My parents are mathematicians, and taught me as a child to learn all the formulas, run all the numbers, and find the right answer. That was my mindset through high school, where I was captain of the math team. Then freshman year of college I studied psychology under a brilliant professor who opened up a whole new world for me — one where there is no single right answer, and where people’s perceptions rather than some absolute truth are, as a practical matter, paramount.
The challenge and joy of being a business leader is the merger of these dual perspectives: Unless you’re skilled at both you’re in trouble, or at best your success will be relatively short-lived.
As CEO you need to excite customers, instill passion and ambition in your team, and sensitively resolve conflicts — endeavors at which you can’t succeed without skillfully probing the needs, dreams and anxieties of others; in other words, without being an excellent psychologist.
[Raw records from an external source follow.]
(** * ForensicX integrity checker: baseline snapshots and verification reports

    A shallow embedding of [src/forensicx/integrity_checker.py]
    ([calculate_file_hashes], [generate_baseline], [verify_integrity]) and of
    the baseline step of [src/forensicx/cli.py] ([main]), followed by the
    properties of the change report.

    Conventions of the embedding.
    - A Python [dict] with string keys is an insertion-ordered association
      list ([PyDict]): [list(d.keys())] and [len(d)] observe that order.
    - A Python [set] of strings is a [gset string]; the order in which a
      [for] loop visits it is not fixed by the language (string hashing is
      seeded per process), so every loop over a set takes its order from a
      [SetOrder], an arbitrary enumeration of the set.
    - Exceptions are explicit: a call either returns or raises ([outcome]),
      and a [try] block is a computation over the object it mutates, whose
      mutations persist when the block is left by an exception ([py]).
    - What [json.load] returns is a [json] value of any shape.  The documents
      that [generate_baseline] builds are typed ([Baseline.t]) and are
      written to a file as the JSON value [Baseline.to_json] gives.
    - An instant is kept as a number; the ISO-8601 text that the code stores
      is an injective rendering of it ([isoformat]).
    - Logging is not modelled. *)

From Stdlib Require Import ZArith.
From stdpp Require Import base strings list gmap sets pretty.

#[local] Set Warnings "-clear-no-such-hyp".

Local Open Scope string_scope.
Local Open Scope list_scope.

(** ** Python dictionaries keyed by strings *)

Module PyDict.
Section ops.
Context {V : Type}.

(** [d.get(k)] *)
Fixpoint get (d : list (string * V)) (k : string) : option V :=
  match d with
  | [] => None
  | (k', v) :: d' => if decide (k' = k) then Some v else get d' k
  end.

(** [d[k] = v]: an existing key keeps its position, a new one goes last. *)
Fixpoint setitem (d : list (string * V)) (k : string) (v : V)
  : list (string * V) :=
  match d with
  | [] => [(k, v)]
  | (k', v') :: d' =>
      if decide (k' = k) then (k, v) :: d' else (k', v') :: setitem d' k v
  end.

(** [list(d.keys())] *)
Definition keys (d : list (string * V)) : list string := d.*1.

(** [set(d.keys())] *)
Definition key_set (d : list (string * V)) : gset string :=
  list_to_set (keys d).

(** [k in d] *)
Definition contains (d : list (string * V)) (k : string) : bool :=
  match get d k with Some _ => true | None => false end.

(** [len(d)] *)
Definition len (d : list (string * V)) : nat := length d.
End ops.
End PyDict.

Abbreviation dict V := (list (string * V)) (only parsing).

(** ** Outcomes and computations over a mutated object *)

Inductive outcome (A : Type) : Type :=
| Return (a : A)
| Raise (e : string).
Arguments Return {A} a.
Arguments Raise {A} e.

(** A computation that mutates an object of type [S] and returns or raises;
    the object is handed back in both cases. *)
Definition py (S A : Type) : Type := S → outcome A * S.

Definition py_ret {S A} (a : A) : py S A := λ s, (Return a, s).

Definition py_bind {S A B} (m : py S A) (k : A → py S B) : py S B :=
  λ s, match m s with
       | (Return a, s') => k a s'
       | (Raise e, s') => (Raise e, s')
       end.

Definition py_lift {S A} (o : outcome A) : py S A := λ s, (o, s).

Definition py_modify {S} (f : S → S) : py S unit := λ s, (Return tt, f s).

(** [try: body except Exception as e: handler(e)] *)
Definition py_try {S A} (body : py S A) (handler : string → py S A) : py S A :=
  λ s, match body s with
       | (Return a, s') => (Return a, s')
       | (Raise e, s') => handler e s'
       end.

(** [for x in xs: body(x)] *)
Fixpoint py_for {S X} (xs : list X) (body : X → py S unit) : py S unit :=
  match xs with
  | [] => py_ret tt
  | x :: xs' => py_bind (body x) (λ _, py_for xs' body)
  end.

Global Instance py_mret {S} : MRet (py S) := λ A, py_ret.
Global Instance py_mbind {S} : MBind (py S) := λ A B k m, py_bind m k.

(** [d[k]] raises [KeyError] on an absent key. *)
Definition getitem {V} (d : dict V) (k : string) : outcome V :=
  match PyDict.get d k with
  | Some v => Return v
  | None => Raise ("KeyError: " +:+ k)
  end.

(** ** Iteration order of a set *)

Record SetOrder : Type := {
  iter :> gset string → list string;
  iter_perm : ∀ X, iter X ≡ₚ elements X
}.

Definition canonical_order : SetOrder :=
  {| iter := elements; iter_perm := λ X, reflexivity (elements X) |}.

Definition reversed_order : SetOrder :=
  {| iter := λ X, reverse (elements X);
     iter_perm := λ X, reverse_Permutation (elements X) |}.

(** ** JSON values *)

(** A value as [json.load] returns it: [None], a truth value, an integer, a
    string, a list or a dictionary.  Numbers with a fraction or an exponent
    are not modelled. *)
#[local] Set Warnings "-register-all".
Inductive json : Type :=
| JNull
| JBool (b : bool)
| JInt (n : Z)
| JString (s : string)
| JArray (items : list json)
| JObject (members : list (string * json)).
#[local] Set Warnings "register-all".

(** [type(v).__name__] *)
Definition type_name (v : json) : string :=
  match v with
  | JNull => "NoneType"
  | JBool _ => "bool"
  | JInt _ => "int"
  | JString _ => "str"
  | JArray _ => "list"
  | JObject _ => "dict"
  end.

(** The dictionary behind a value on which the dictionary method [method]
    is called; any other value has no such method ([AttributeError]). *)
Definition as_dict (v : json) (method : string) : outcome (dict json) :=
  match v with
  | JObject members => Return members
  | _ => Raise ("'" +:+ type_name v +:+ "' object has no attribute '"
                +:+ method +:+ "'")
  end.

(** [d.get(key)]: [None] for an absent key. *)
Definition get_or_none (d : dict json) (key : string) : json :=
  default JNull (PyDict.get d key).

(** [a == b].  A truth value equals the integer 1 or 0; lists are compared
    item by item, dictionaries key by key whatever the order of the keys. *)
Fixpoint py_eq (a b : json) {struct a} : bool :=
  match a, b with
  | JNull, JNull => true
  | JBool x, JBool y => bool_decide (x = y)
  | JBool x, JInt n | JInt n, JBool x =>
      bool_decide (n = if x then 1 else 0)%Z
  | JInt n, JInt m => bool_decide (n = m)
  | JString s, JString t => bool_decide (s = t)
  | JArray items, JArray items' =>
      (fix all2 (l l' : list json) : bool :=
         match l, l' with
         | [], [] => true
         | x :: l, y :: l' => py_eq x y && all2 l l'
         | _, _ => false
         end) items items'
  | JObject members, JObject members' =>
      bool_decide (length members = length members')
      && (fix all (l : list (string * json)) : bool :=
            match l with
            | [] => true
            | (k, v) :: l =>
                match PyDict.get members' k with
                | Some v' => py_eq v v'
                | None => false
                end && all l
            end) members
  | _, _ => false
  end.

(** The ISO-8601 text of an instant ([isoformat()]), standing as the decimal
    text of its number. *)
Definition isoformat (t : Z) : string := pretty t.

(** ** Data model *)

(** One entry of [baseline['files']]: a JSON object whose three keys are all
    written by [generate_baseline] and read back with [.get], so a record
    loaded from disk may lack any of them. *)
Record FileInfo : Type := {
  hashes : option (dict string);
  size : option Z;
  mtime : option Z
}.

Global Instance FileInfo_eq_dec : EqDecision FileInfo.
Proof. solve_decision. Defined.

(** The record as the JSON object that [json.dump] writes for it. *)
Definition info_to_json (info : FileInfo) : json :=
  JObject
    (option_list ((λ h, ("hashes", JObject (prod_map id JString <$> h)))
                    <$> hashes info)
     ++ option_list ((λ n, ("size", JInt n)) <$> size info)
     ++ option_list ((λ t, ("mtime", JString (isoformat t))) <$> mtime info)).

Module Baseline.
Record t : Type := {
  timestamp : nat;
  mount_point : string;
  files : dict FileInfo;
  errors : list string
}.

Definition set_file (rel_path : string) (info : FileInfo) (b : t) : t :=
  {| timestamp := timestamp b; mount_point := mount_point b;
     files := PyDict.setitem (files b) rel_path info; errors := errors b |}.

Definition append_error (msg : string) (b : t) : t :=
  {| timestamp := timestamp b; mount_point := mount_point b;
     files := files b; errors := errors b ++ [msg] |}.

(** The document as the JSON object that [json.dump] writes for it. *)
Definition to_json (b : t) : json :=
  JObject [("timestamp", JString (isoformat (Z.of_nat (timestamp b))));
           ("mount_point", JString (mount_point b));
           ("files", JObject (prod_map id info_to_json <$> files b));
           ("errors", JArray (JString <$> errors b))].
End Baseline.

(** The entries of a report carry records of the previous baseline as they
    were loaded.  The type [P] of these records is [json] in
    [verify_integrity] and [FileInfo] in the comparison of two typed
    documents. *)
Module Modification.
Record t (P : Type) : Type := {
  path : string;
  previous : P;
  current : FileInfo;
  changes : list string
}.
Arguments path {P} _.
Arguments previous {P} _.
Arguments current {P} _.
Arguments changes {P} _.

Definition map {P Q} (f : P → Q) (m : t P) : t Q :=
  {| path := path m; previous := f (previous m);
     current := current m; changes := changes m |}.
End Modification.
Yet everywhere in business there are disciplines where more deterministic rules of the road must be learned: In finance and strategy, technology and operations, and even sales and marketing. These laws are not quite as clear-cut as those of math – there are wider ranges of acceptable answers, allowing for more creativity – but if you fail to learn and live by them you do so at your company’s peril.
Business is roughly equal parts art and science, and great leaders master both. If you choose to focus on one and downplay the other you’ll succeed only up to a point, and not for as long as you’d like.